In my first job out of college, I worked as an associate producer for a talk show on WINS Radio in New York. It is now a successful all-news operation, but at that time, 1964, it was a typical music station of the time, with disk jockeys, and news on the hour, and an occasional interview program.
One of the disk jockeys, was one of the legends of all-time, Murray Kaufman. He was known as “Murray the K”.
During the time Beatlemania was the rage, Murray became close to the group and referred to himself as the fifth Beatle.
He titled his four-hour show “The Swingin’ Soiree”. He opened his program with a Frank Sinatra song, and proceeded with frenetic antics, jingles, and innovative touches.
He was called “the original hysterical disk jockey”.
As a young, 22-year old sports aficionado who had yet to enter that field of broadcasting, I developed an expertise on all sports, including college basketball.
Call me a sports geek, but it was my principal interest in life.
I knew the rosters of most of the college teams in the nation, and had a strong feel for their strengths and weaknesses.
Murray got wind of my obsession, and suggested he call me at home to get my picks for the games he was betting that night.
At the time, I was living at home with my parents on New York’s East Side.
“Murray the K” the fifth Beatle.
He would call me at 10am and in a low tone, the calls would go something like this:
Murray: “Dick, N.C. State 6 at Maryland”
Me: “N.C. State”
Murray: Iowa 8 at Wisconsin”
Me: ” Wisconsin”
Murray: “Villanova 2 1/2 at Duquesne”
And so it went……
For some reason, I was wildly close to being on-the-money with my picks and Murray cleaned up.
I knew, of course, it all evens out, to say the least.
But Murray Kaufman invited me to the Brooklyn Fox theater where he was hosting a day-long rock and roll jamboree.
He told me to go backstage, and there, besides meeting the likes of Anthony and the Imperials, Dion Warwick, the Drifters, Shirelles, Bobby Vinton,
Chubby Checker, and others, Murray handed me a crisp 100-dollar bill.

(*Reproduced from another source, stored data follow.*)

(** Setting the id of the root of a tree, with fuel for its depth: the call
    returns, the root has the new id, every id below follows from the id of
    its parent, and nothing outside the tree is touched. *)
Theorem set_id_cascade (depth : nat) :
  forall (h : heap) (r : ref) (nodes : list ref) (id : string) (fuel : nat),
    tree depth h r nodes -> (depth <= fuel)%nat ->
    exists h',
      DapType_set_id fuel r id h = (Ok tt, h')
      /\ (forall n, ~ In n nodes -> h' !! n = h !! n)
      /\ (exists o', h' !! r = Some o' /\ o_id o' = id)
      /\ ids_follow depth h' r.
Proof.
  induction depth as [|d IH]; intros h r nodes id fuel Ht Hfuel;
    [contradiction |].
  destruct fuel as [|fuel]; [lia |].
  destruct Ht as (o & parts & Ho & -> & Hnd & Hkids).
  apply NoDup_cons_iff in Hnd as [Hr Hnd].
  cbn [DapType_set_id].
  rewrite (bind_run _ _ _ _ _ (modify_run _ _ _ _ Ho)).
  set (h1 := <[r := with_id id o]> h).
  assert (Ho1 : h1 !! r = Some (with_id id o)).
  { apply list_lookup_insert_eq. now apply lookup_lt_Some in Ho. }
  rewrite (bind_run _ _ _ _ _ (get_obj_run _ _ _ Ho1)).
  change (children_keys (with_id id o)) with (children_keys o).
  assert (Hkids1 : Forall2 (fun key part =>
                      exists c, o_dict o !! key = Some c /\ tree d h1 c part)
                     (children_keys o) parts).
  { eapply Forall2_impl_In; [| exact Hkids].
    intros key part Hin (c & Hc & Htree). exists c. split; [exact Hc |].
    apply (tree_agree d h); [| exact Htree].
    intros n Hn. unfold h1. rewrite list_lookup_insert_ne; [reflexivity |].
    intros <-. apply Hr. apply in_concat. eauto. }
  clear Hkids.
  assert (Hloop : forall keys parts hk,
             Forall2 (fun key part =>
                        exists c, o_dict o !! key = Some c /\ tree d hk c part)
                     keys parts ->
             List.NoDup (concat parts) -> ~ In r (concat parts) ->
             hk !! r = Some (with_id id o) ->
             exists hk',
               for_each keys (fun key =>
                 bind (child_of r key) (fun child =>
                 bind (get_obj child) (fun c =>
                 DapType_set_id fuel child (id ++ "." ++ o_name c)%string))) hk
               = (Ok tt, hk')
               /\ (forall n, ~ In n (concat parts) -> hk' !! n = hk !! n)
               /\ Forall (fun key =>
                            exists c oc,
                              o_dict o !! key = Some c /\ hk' !! c = Some oc
                              /\ o_id oc = (id ++ "." ++ o_name oc)%string
                              /\ ids_follow d hk' c) keys).
  { clear parts Hr Hnd Hkids1. intros keys.
    induction keys as [|key keys IHk]; intros parts hk Hall Hnd Hr Hrk.
    - exists hk. split; [reflexivity |]. split; [reflexivity | constructor].
    - apply Forall2_cons_inv_l in Hall
        as (part & parts' & (c & Hc & Htree) & Hall & ->).
      rename parts' into parts.
      cbn [concat] in Hnd, Hr.
      destruct (tree_root_obj _ _ _ _ Htree) as [oc Hoc].
      destruct (IH hk c part (id ++ "." ++ o_name oc)%string fuel Htree
                  ltac:(lia)) as (hk1 & Hrun & Hfr1 & (oc1 & Hoc1 & Hid1) & Hids1).
      pose proof (set_id_ok _ _ _ _ _ _ Hrun) as Hsame.
      destruct (same_but_ids_lookup _ _ _ _ Hsame Hoc) as (oc1' & Hoc1' & Eoc).
      rewrite Hoc1 in Hoc1'. injection Hoc1' as <-.
      apply erased_fields in Eoc as (_ & _ & Hname).
      assert (Hdisj : forall n, In n part -> ~ In n (concat parts)).
      { intros n Hn Hn'. apply NoDup_app_remove_l in Hnd as Hnd'.
        clear -Hnd Hn Hn'. induction part as [|x part IHp]; [contradiction |].
        cbn in Hnd. apply NoDup_cons_iff in Hnd as [Hx Hnd].
        destruct Hn as [-> | Hn]; [apply Hx, in_or_app; now right | now apply IHp]. }
      assert (Hrk1 : hk1 !! r = Some (with_id id o)).
      { rewrite Hfr1; [exact Hrk |]. intros Hin. apply Hr, in_or_app. now left. }
      destruct (IHk parts hk1) as (hk' & Hrest & Hfr' & Hall').
      + eapply Forall2_impl_In; [| exact Hall].
        intros key' part' Hin (c' & Hc' & Htree'). exists c'.
        split; [exact Hc' |]. apply (tree_agree d hk); [| exact Htree'].
        intros n Hn. rewrite Hfr1; [reflexivity |].
        intros Hn'. apply (Hdisj n Hn'). apply in_concat. eauto.
      + now apply NoDup_app_remove_l in Hnd.
      + intros Hin. apply Hr, in_or_app. now right.
      + exact Hrk1.
      + exists hk'. split; [| split].
        * cbn [for_each].
          assert (Hbody : bind (child_of r key) (fun child =>
                            bind (get_obj child) (fun c0 =>
                            DapType_set_id fuel child
                              (id ++ "." ++ o_name c0)%string)) hk
                          = (Ok tt, hk1)).
          { rewrite (bind_run _ _ _ _ _
                       (child_of_run r c (with_id id o) key hk Hrk Hc)).
            now rewrite (bind_run _ _ _ _ _ (get_obj_run _ _ _ Hoc)). }
          now rewrite (bind_run _ _ _ _ _ Hbody).
        * intros n Hn. rewrite Hfr', Hfr1; [reflexivity | |];
            intros Hin; apply Hn, in_or_app; [now left | now right].
        * constructor; [| exact Hall'].
          assert (Hc' : hk' !! c = Some oc1).
          { rewrite Hfr'; [exact Hoc1 |].
            apply Hdisj. eapply tree_root_in, Htree. }
          exists c, oc1. split; [exact Hc |]. split; [exact Hc' |].
          split; [now rewrite Hid1, Hname |].
          apply (ids_follow_frame d hk1 hk' c part); [| | exact Hids1].
          -- apply (tree_agree d hk); [| exact Htree].
             intros n _. unfold same_but_ids in Hsame.
             now rewrite <- !list_lookup_fmap, Hsame.
          -- intros n Hn. apply Hfr'. now apply Hdisj. }
  destruct (Hloop (children_keys o) parts h1 Hkids1 Hnd Hr Ho1)
    as (h' & Hrun & Hfr & Hall).
  exists h'. split; [exact Hrun |].
  assert (Hr' : h' !! r = Some (with_id id o)) by (rewrite Hfr; assumption).
  split; [| split].
  - intros n Hn. rewrite Hfr by (intros Hin; apply Hn; now right).
    unfold h1. apply list_lookup_insert_ne. intros <-. apply Hn. now left.
  - exists (with_id id o). split; [exact Hr' | reflexivity].
  - exists (with_id id o). split; [exact Hr' | exact Hall].
Qed.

My percentage for his winnings.
What a thrill ! What a gift!
But I knew things would change, And they did. My picks were, eventually, off the mark.

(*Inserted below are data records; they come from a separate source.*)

Lemma touchMoves_app (ref : option Q) (l1 l2 : list (GalleryViewerProps * Q)) :
  touchMoves ref (l1 ++ l2) =
    let '(ref1, calls1) := touchMoves ref l1 in
    let '(ref2, calls2) := touchMoves ref1 l2 in
    (ref2, calls1 ++ calls2).
Proof.
  revert ref. induction l1 as [| [p x] rest IH]; intros ref;
    cbn [touchMoves app].
  - destruct (touchMoves ref l2). reflexivity.
  - destruct (onTouchMove ref p x) as [r c]. rewrite IH.
    destruct (touchMoves r rest) as [r1 c1].
    destruct (touchMoves r1 l2) as [r2 c2].
    rewrite app_assoc. reflexivity.
Qed.

Lemma sign_opp (a b : Q) : sign (a - b) = - sign (b - a).
Proof.
  unfold sign. destruct a as [na da], b as [nb db].
  unfold Qminus, Qplus, Qopp. cbn [Qnum Qden].
  rewrite <- Z.sgn_opp. f_equal. ring.
Qed.

(** C5 (as amended).  The displacement of a move is its position minus the
    position where the touch started.  In one continuous touch, the first
    move whose displacement exceeds 50 in absolute value makes exactly the
    calls of one [changeIndexBy] whose delta is the opposite of the sign of
    that displacement (a finger gone left steps by +1, a finger gone right
    by -1) and clears the start, and whatever moves follow in the same touch
    make no call; a touch whose displacements all stay at or below 50 makes
    no call, and so does a single move 30 units away on either side. *)
Theorem touch_swipe (x0 : Q) :
  (forall before p x after,
      Forall (within x0) before -> (50 < Qabs (x - x0))%Q ->
      onTouchMove (Some x0) p x = (None, changeIndexBy p (- sign (x - x0)))
      /\ (sign (x - x0) = 1 \/ sign (x - x0) = -1)
      /\ touchMoves None after = (None, [])
      /\ touch x0 (before ++ (p, x) :: after) = changeIndexBy p (- sign (x - x0)))
  /\ (forall p x, (x < x0 - 50)%Q ->
        onTouchMove (Some x0) p x = (None, changeIndexBy p 1))
  /\ (forall p x, (x0 + 50 < x)%Q ->
        onTouchMove (Some x0) p x = (None, changeIndexBy p (-1)))
  /\ (forall moves, Forall (within x0) moves -> touch x0 moves = [])
  /\ (forall p x, (Qabs (x - x0) <= 50)%Q ->
        onTouchMove (Some x0) p x = (Some x0, []))
  /\ (forall p, onTouchMove (Some x0) p (x0 - 30)%Q = (Some x0, [])
                /\ onTouchMove (Some x0) p (x0 + 30)%Q = (Some x0, [])).
Proof.
  assert (B : forall p x, (50 < Qabs (x - x0))%Q ->
              onTouchMove (Some x0) p x = (None, changeIndexBy p (- sign (x - x0)))).
  { intros p x Hx. rewrite Qabs_Qminus in Hx.
    rewrite (onTouchMove_beyond x0 p x Hx), (sign_opp x0 x). reflexivity. }
  assert (S : forall x, (50 < Qabs (x - x0))%Q ->
              ((x0 + 50 < x)%Q /\ sign (x - x0) = 1)
              \/ ((x < x0 - 50)%Q /\ sign (x - x0) = -1)).
  { intros x Hx. pose proof (sign_beyond _ Hx) as Hs.
    destruct (Qgtb (x - x0) 0) eqn:E.
    - left. apply Qgtb_true in E. split; [|symmetry; exact Hs].
      rewrite Qabs_pos in Hx by lra. lra.
    - right. apply Qgtb_false in E. split; [|symmetry; exact Hs].
      rewrite Qabs_neg in Hx by exact E. lra. }
  split; [| split; [| split; [| split; [| split]]]].
  - intros before p x after Hb Hx.
    split; [apply B; exact Hx|].
    split; [destruct (S x Hx) as [[_ H] | [_ H]]; auto|].
    split; [apply touchMoves_reset|].
    unfold touch, onTouchStart. rewrite touchMoves_app.
    rewrite (touchMoves_within x0 before Hb). cbn [touchMoves].
    rewrite (B p x Hx), touchMoves_reset.
    cbn [snd app]. apply app_nil_r.
  - intros p x Hx.
    assert (A : (50 < Qabs (x - x0))%Q) by (rewrite Qabs_neg; lra).
    rewrite (B p x A).
    destruct (S x A) as [[H _] | [_ ->]]; [lra | reflexivity].
  - intros p x Hx.
    assert (A : (50 < Qabs (x - x0))%Q) by (rewrite Qabs_pos; lra).
    rewrite (B p x A).
    destruct (S x A) as [[_ ->] | [H _]]; [reflexivity | lra].
  - intros moves Hm. unfold touch, onTouchStart.
    rewrite (touchMoves_within x0 moves Hm). reflexivity.
  - intros p x Hx. apply onTouchMove_within. rewrite Qabs_Qminus. exact Hx.
  - intros p. split; apply onTouchMove_within.
    + assert (E : (x0 - (x0 - 30) == 30)%Q) by ring.
      rewrite E. vm_compute. discriminate.
    + assert (E : (x0 - (x0 + 30) == -(30))%Q) by ring.
      rewrite E. vm_compute. discriminate.
Qed.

One night in particular, he was losing. Big-time.
Murray would check the scores of games on a ticker machine in the newsroom during the playing of a song.
I happened to be in the newsroom, and kept my distance, when he made those frequent visits to the glass-covered ticker with the scores coming
through on the tape.
Finally, he exploded, and chased me all around the room. I was dodging desks and chairs trying to elude an angry disk jockey.
I was wondering when the tune playing on the air would end so he would have to go back on microphone.
It wasn’t soon enough.
He was so enraged at losing practically every game I recommended, he smashed his hand on the glass part of the machine.
It opened only a minor cut, but Murray called his doctor to come to the studio to clean it up.
So here was “Murray the K”, an icon of the days of DJ personalities, talking up the next Beatle hit, while his doctor placed a band-aid on his finger.
Murray and I patched things up, no pun here.
But I learned a lesson. No more touting games for me.
Wrapping up, I’m not sure how far betting legally will become a reality. I have a hunch it will only increase.
My only reservation of the explosive world of Fantasy leagues is the fact those involved have an allegiance to the players they choose, not to the
team they root for. I believe it’s a sign of the times. I’m probably old-fashioned that way.
The other concern I have, is the hope that the trend in sports gambling, will have a sad effect on those who have an addiction to the practice.
This is a serious issue. One that can’t be easily dismissed.
But I believe anyone bent on destruction to the themselves, or others, will find a way.
I think I will leave it at that.
But the subject of sports betting allowed me to delve into my past.
And my experience with a famous disk jockey that leaves me smiling to this day.